Natural killer T (NKT) cells are a subset of T cells that express both T-cell and NK-cell markers. In contrast to conventional T cells, NKT cells express semi-invariant, self-reactive antigen receptors, and they recognize glycolipid antigen in the context of the major histocompatibility complex (MHC)-like molecule CD1d. Previous studies have indicated an association between reduced numbers of NKT cells and the development of autoimmune diseases. Two groups now report in Nature Medicine that stimulation of NKT cells in non-obese diabetic (NOD) mice with α-galactosylceramide (αGC) — a glycolipid isolated from marine sponges, which is a potent stimulator of NKT cells — can prevent the development of type 1 diabetes (T1D).

T1D is, like other autoimmune diseases, thought to be mediated by pathogenic T-helper type 1 (TH1) cells, and is associated with a defect in regulatory T cells. NOD mice, which spontaneously develop diabetes, and patients with T1D have reduced numbers of NKT cells and defects in interleukin-4 (IL-4) production (a cytokine that is necessary for the development of TH2 responses). Previous work had shown that αGC stimulation of NKT cells leads to the development of TH2 responses. Furthermore, increasing the number of NKT cells prevented diabetes in NOD mice. On the basis of this previous work, the two groups decided to investigate the effect of αGC on the development of diabetes in NOD mice.

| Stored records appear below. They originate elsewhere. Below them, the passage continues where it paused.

(* ===== verification/Agent.v ===== *)
(** * Agent: the server's request handlers

    alloyfs-agent/src/ops.rs (exports, sessions and one handler per request)
    and fsutil.rs (path resolution), over the file system of [Fs].  A handler
    is a function of the whole [World] -- file system, exports, sessions -- in
    a state and error monad: what a failing handler already did stays done.
    A call that has not returned, because it waits for a lock or the operating
    system has not finished a transfer, stops with [Pending].  The theorems
    are in AgentFacts. *)

From S2P Require Import Prelude Messages Common Exclude Locks EventHub Fs.

Definition READDIR_PAGE : nat := 1024.

(** [OsStr::to_str]. *)
Definition to_str (s : string) : option string := if utf8_valid s then Some s else None.

(** ** State *)

Record MountDefaults : Type := mkMountDefaults {
  md_exclude : list string; md_pin : list string;
  md_auto_cache_max : option Z; md_auto_cache_budget : option Z
}.

Record OpenFile : Type := mkOpenFile {
  of_file : Z;              (* the inode the descriptor holds *)
  of_at : list string;      (* where it was opened *)
  of_path : RelPath;
  of_writable : bool
}.

(** A subscription's forwarder: what it has still to push before the stream,
    and its position in the stream. *)
Record Forwarder : Type := mkForwarder { fw_catchup : list FsEvent; fw_rx : nat }.

Record Session : Type := mkSession {
  s_attached : option string;     (* the export's name: the registry is keyed by it *)
  s_handles : gmap Z OpenFile;
  s_next_fh : Z;
  s_push : bool;                  (* an EventPusher is held *)
  s_last_seen : Z;
  s_required_token : option string;
  s_authed : bool;
  s_forwarders : list Forwarder;
  s_registered : bool             (* the registry's lease reaper knows it *)
}.

(** ** Configuration (config.rs) *)

Record ClientDefaults : Type := mkClientDefaults {
  cd_exclude : list string; cd_pin : list string;
  cd_auto_cache_max : option SizeField; cd_auto_cache_budget : option SizeField
}.

Record ExportConfig : Type := mkExportConfig {
  ec_path : list string; ec_read_only : bool; ec_exclude : list string;
  ec_default_excludes : bool; ec_client : option ClientDefaults
}.

(** Why the agent refuses to start. *)
Inductive BootError : Type :=
| CannotResolve (name : string) (e : IoErrorKind)
| RootNotDir (name : string)
| BadExclude (name : string) (e : ExcludeError)
| BadSize (name : string) (e : SizeError)
| NoExports.

(** What stops a handler. *)
Inductive Stop : Type := Fail (e : ErrorCode) | Pending.
#[global] Instance Stop_eq_dec : EqDecision Stop.
Proof. solve_decision. Defined.

Section Agent.
Context {Glob GlobSet : Type} `{G : Globs Glob GlobSet}.

Record Export : Type := mkExport {
  x_name : string;
  x_root : list string;
  x_read_only : bool;
  x_versions : Versions;
  x_events : EventHub;
  x_locks : gmap string Entry;
  x_exclude : ExcludeSet GlobSet;
  x_defaults : MountDefaults
}.

Record World : Type := mkWorld {
  w_fs : Fs;
  w_exports : gmap string Export;
  w_sessions : gmap Z Session;
  w_next_session : Z;
  w_next_channel : Z;
  w_resolved : list Z             (* channels of lock waiters signalled or dropped *)
}.

Definition AgentM : Type → Type := M World Stop.

Definition upd_fs (fs : Fs) (w : World) : World :=
  mkWorld fs (w_exports w) (w_sessions w) (w_next_session w) (w_next_channel w) (w_resolved w).
Definition upd_session (id : Z) (f : Session → Session) (w : World) : World :=
  mkWorld (w_fs w) (w_exports w) (alter f id (w_sessions w)) (w_next_session w) (w_next_channel w) (w_resolved w).
Definition upd_export (name : string) (f : Export → Export) (w : World) : World :=
  mkWorld (w_fs w) (alter f name (w_exports w)) (w_sessions w) (w_next_session w) (w_next_channel w) (w_resolved w).

Definition upd_versions (v : Versions) (x : Export) : Export :=
  mkExport (x_name x) (x_root x) (x_read_only x) v (x_events x) (x_locks x) (x_exclude x) (x_defaults x).
Definition upd_events (h : EventHub) (x : Export) : Export :=
  mkExport (x_name x) (x_root x) (x_read_only x) (x_versions x) h (x_locks x) (x_exclude x) (x_defaults x).
Definition upd_locks (l : gmap string Entry) (x : Export) : Export :=
  mkExport (x_name x) (x_root x) (x_read_only x) (x_versions x) (x_events x) l (x_exclude x) (x_defaults x).

Definition upd_handles (h : gmap Z OpenFile) (next : Z) (s : Session) : Session :=
  mkSession (s_attached s) h next (s_push s) (s_last_seen s) (s_required_token s) (s_authed s) (s_forwarders s) (s_registered s).
Definition upd_attached (a : option string) (s : Session) : Session :=
  mkSession a (s_handles s) (s_next_fh s) (s_push s) (s_last_seen s) (s_required_token s) (s_authed s) (s_forwarders s) (s_registered s).
Definition upd_authed (b : bool) (s : Session) : Session :=
  mkSession (s_attached s) (s_handles s) (s_next_fh s) (s_push s) (s_last_seen s) (s_required_token s) b (s_forwarders s) (s_registered s).
Definition upd_push (b : bool) (s : Session) : Session :=
  mkSession (s_attached s) (s_handles s) (s_next_fh s) b (s_last_seen s) (s_required_token s) (s_authed s) (s_forwarders s) (s_registered s).
Definition upd_last_seen (t : Z) (s : Session) : Session :=
  mkSession (s_attached s) (s_handles s) (s_next_fh s) (s_push s) t (s_required_token s) (s_authed s) (s_forwarders s) (s_registered s).
Definition upd_forwarders (l : list Forwarder) (s : Session) : Session :=
  mkSession (s_attached s) (s_handles s) (s_next_fh s) (s_push s) (s_last_seen s) (s_required_token s) (s_authed s) l (s_registered s).
Definition upd_registered (b : bool) (s : Session) : Session :=
  mkSession (s_attached s) (s_handles s) (s_next_fh s) (s_push s) (s_last_seen s) (s_required_token s) (s_authed s) (s_forwarders s) b.

(** ** The monad's operations *)

Definition code {A} (r : result A ErrorCode) : AgentM A := slift (map_err Fail r).
Definition fail {A} (e : ErrorCode) : AgentM A := sfail (Fail e).

(** A file-system call whose error goes through [or_code]. *)
Definition fs_call {A} (m : M Fs IoErrorKind A) : AgentM A :=
  λ w, let '(r, fs) := m (w_fs w) in (map_err (λ e, Fail (io_to_code e)) r, upd_fs fs w).

(** A file-system call whose result the code inspects itself. *)
Definition fs_try {A} (m : M Fs IoErrorKind A) : AgentM (result A IoErrorKind) :=
  λ w, let '(r, fs) := m (w_fs w) in (Ok r, upd_fs fs w).

(** The session a handler runs for; it lives as long as its handlers do. *)
Definition the_session (id : Z) : AgentM Session :=
  λ w, match w_sessions w !! id with Some s => (Ok s, w) | None => (Err (Fail Io), w) end.

(** ** Path resolution (fsutil.rs, Export) *)

Definition resolve_unchecked (env : Env) (root : list string) (rel : RelPath) : AgentM (list string) :=
  run! code (RelPath.validate rel) in
  if RelPath.is_root rel then sret root
  else
    let full := root ++ split_on slash rel in
    let! canon := fs_call (canonicalize env full) in
    if bool_decide (root `prefix_of` canon) then sret canon else fail PermissionDenied.

(** [full.strip_prefix(root)], then [to_str] and the separators. *)
Definition stripped (root full : list string) : option RelPath :=
  if bool_decide (root `prefix_of` full) then
    replace_char backslash slash <$> to_str (join_with slash (drop (length root) full))
  else None.

Definition resolve (env : Env) (x : Export) (rel : RelPath) : AgentM (list string) :=
  if is_excluded (x_exclude x) rel then fail NotFound
  else
    let! full := resolve_unchecked env (x_root x) rel in
    if negb (is_empty (x_exclude x)) then
      match stripped (x_root x) full with
      | Some s => if is_excluded (x_exclude x) s then fail NotFound else sret full
      | None => sret full
      end
    else sret full.

Definition resolve_new (env : Env) (x : Export) (rel : RelPath) : AgentM (list string) :=
  if is_excluded (x_exclude x) rel then fail NotFound
  else
    run! code (RelPath.validate rel) in
    let! '(parent, leaf) := code (ok_or (RelPath.split rel) InvalidPath) in
    let! parent_full := resolve env x parent in
    sret (parent_full ++ [leaf]).

(** [target.split(['/', '\\'])]. *)
Definition split_both (s : string) : list string := split_on slash (replace_char backslash slash s).

(** One component of the target: [None] for a pop past the root. *)
Fixpoint land (stack : list string) (comps : list string) : option (list string) :=
  match comps with
  | [] => Some stack
  | comp :: rest =>
      if bool_decide (comp = "") || bool_decide (comp = ".") then land stack rest
      else if bool_decide (comp = "..") then
        match stack with [] => None | _ => land (removelast stack) rest end
      else land (stack ++ [comp]) rest
  end.

Definition is_ascii_alphabetic (b : Z) : bool := ((65 <=? b) && (b <=? 90)) || ((97 <=? b) && (b <=? 122)).

(** A drive letter: [bytes.len() >= 2 && bytes[1] == b':' && bytes[0] is a letter]. *)
Definition has_drive (target : string) : bool :=
  match as_bytes target with
  | b0 :: b1 :: _ => bool_decide (b1 = 58) && is_ascii_alphabetic b0
  | _ => false
  end.

Definition symlink_lands_inside (link : RelPath) (target : string) : option RelPath :=
  if str_is_empty target then None
  else if starts_with "/" target || starts_with "\" target then None
  else if has_drive target then None
  else
    '(parent, _) ← RelPath.split link;
    stack ← land (if RelPath.is_root parent then [] else split_on slash parent) (split_both target);
    Some (join_with slash stack).

(** ** Export bookkeeping *)

Definition bump_version (x : Export) (path : RelPath) : AgentM Z :=
  λ w, match w_exports w !! x_name x with
       | Some x' => let '(v, vs) := bump (x_versions x') path in (Ok v, upd_export (x_name x) (upd_versions vs) w)
       | None => (Err (Fail Io), w)
       end.

Definition note_write (env : Env) (x : Export) (path : RelPath) (id : Z) : AgentM unit :=
  smod (upd_export (x_name x) (λ x', upd_events (note_local_write (now env) (x_events x') path id) x')).

(** The listing loop shared by [browse] and [readdir]: the served names of a
    directory with their attributes. *)
Fixpoint list_items (env : Env) (x : Export) (rel : RelPath) (full : list string)
    (items : list (string * Z)) : AgentM (list (string * Attr)) :=
  match items with
  | [] => sret []
  | (name, _) :: items =>
      match to_str name with
      | None => list_items env x rel full items
      | Some name =>
          let child := RelPath.join rel name in
          if is_excluded (x_exclude x) child then list_items env x rel full items
          else
            let! md := fs_try (symlink_metadata env (full ++ [name])) in
            let! md := (match md with Ok _ => sret md | Err _ => fs_try (symlink_metadata env (full ++ [name])) end) in
            match md with
            | Err _ => list_items env x rel full items
            | Ok md =>
                let attr := attr_from_metadata md (version_of (x_versions x) child) in
                let! rest := list_items env x rel full items in
                sret ((name, attr) :: rest)
            end
      end
  end.

Definition dir_entry (p : string * Attr) : DirEntry := mkDirEntry p.1 p.2.

Definition browse (env : Env) (x : Export) (rel : RelPath) : AgentM (list DirEntry) :=
  let! full := resolve env x rel in
  let! items := fs_call (read_dir env full) in
  let! entries := list_items env x rel full items in
  sret (dir_entry <$> merge_sort key_le entries).

(** ** Building the registry *)

(** [.as_ref().map(to_bytes).transpose()]. *)
Definition size_default (name : string) (f : option SizeField) : result (option Z) BootError :=
  match f with
  | None => Ok None
  | Some f => let? n := map_err (BadSize name) (to_bytes f) in Ok (Some n)
  end.

Definition config_defaults (name : string) (c : option ClientDefaults) : result MountDefaults BootError :=
  match c with
  | None => Ok (mkMountDefaults [] [] None None)
  | Some c =>
      let? max := size_default name (cd_auto_cache_max c) in
      let? budget := size_default name (cd_auto_cache_budget c) in
      Ok (mkMountDefaults (cd_exclude c) (cd_pin c) max budget)
  end.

Both groups showed that administration of αGC to NOD mice inhibited the development of diabetes in a dose-dependent manner, particularly when treatment was initiated at an early age. So, how does αGC inhibit the development of diabetes? The precise mechanism of action of αGC has been an issue of some debate, but in these two studies, αGC seems to stimulate NKT cells to tip the balance away from a pathogenic TH1 response towards the development of protective TH2 cells. Disease prevention was associated with reduced interferon-γ production and elevated serum immunoglobulin E levels. When NOD mice were crossed with CD1d-deficient mice, αGC could not prevent the development of diabetes, indicating that αGC modulates diabetes by activating NKT cells in a CD1d-dependent manner.

Sharif et al. also showed that αGC treatment prolonged the survival of islet transplants in newly diabetic NOD mice. In addition, they showed that, under conditions in which αGC alone could not prevent diabetes, IL-7 could act synergistically with αGC to prevent the onset of diabetes. The researchers suggest that IL-7 acts by restoring normal NKT cell maturation and function in NOD mice, so that αGC treatment is more effective.

Although αGC is hepatotoxic in mice, the toxicity in humans is not so severe, and it might be possible to develop αGC analogues with reduced toxicity. Furthermore, as the NKT cell response to αGC is conserved in mice and humans, these results indicate that αGC might be a useful therapy for the treatment of T1D and other TH1-mediated autoimmune diseases.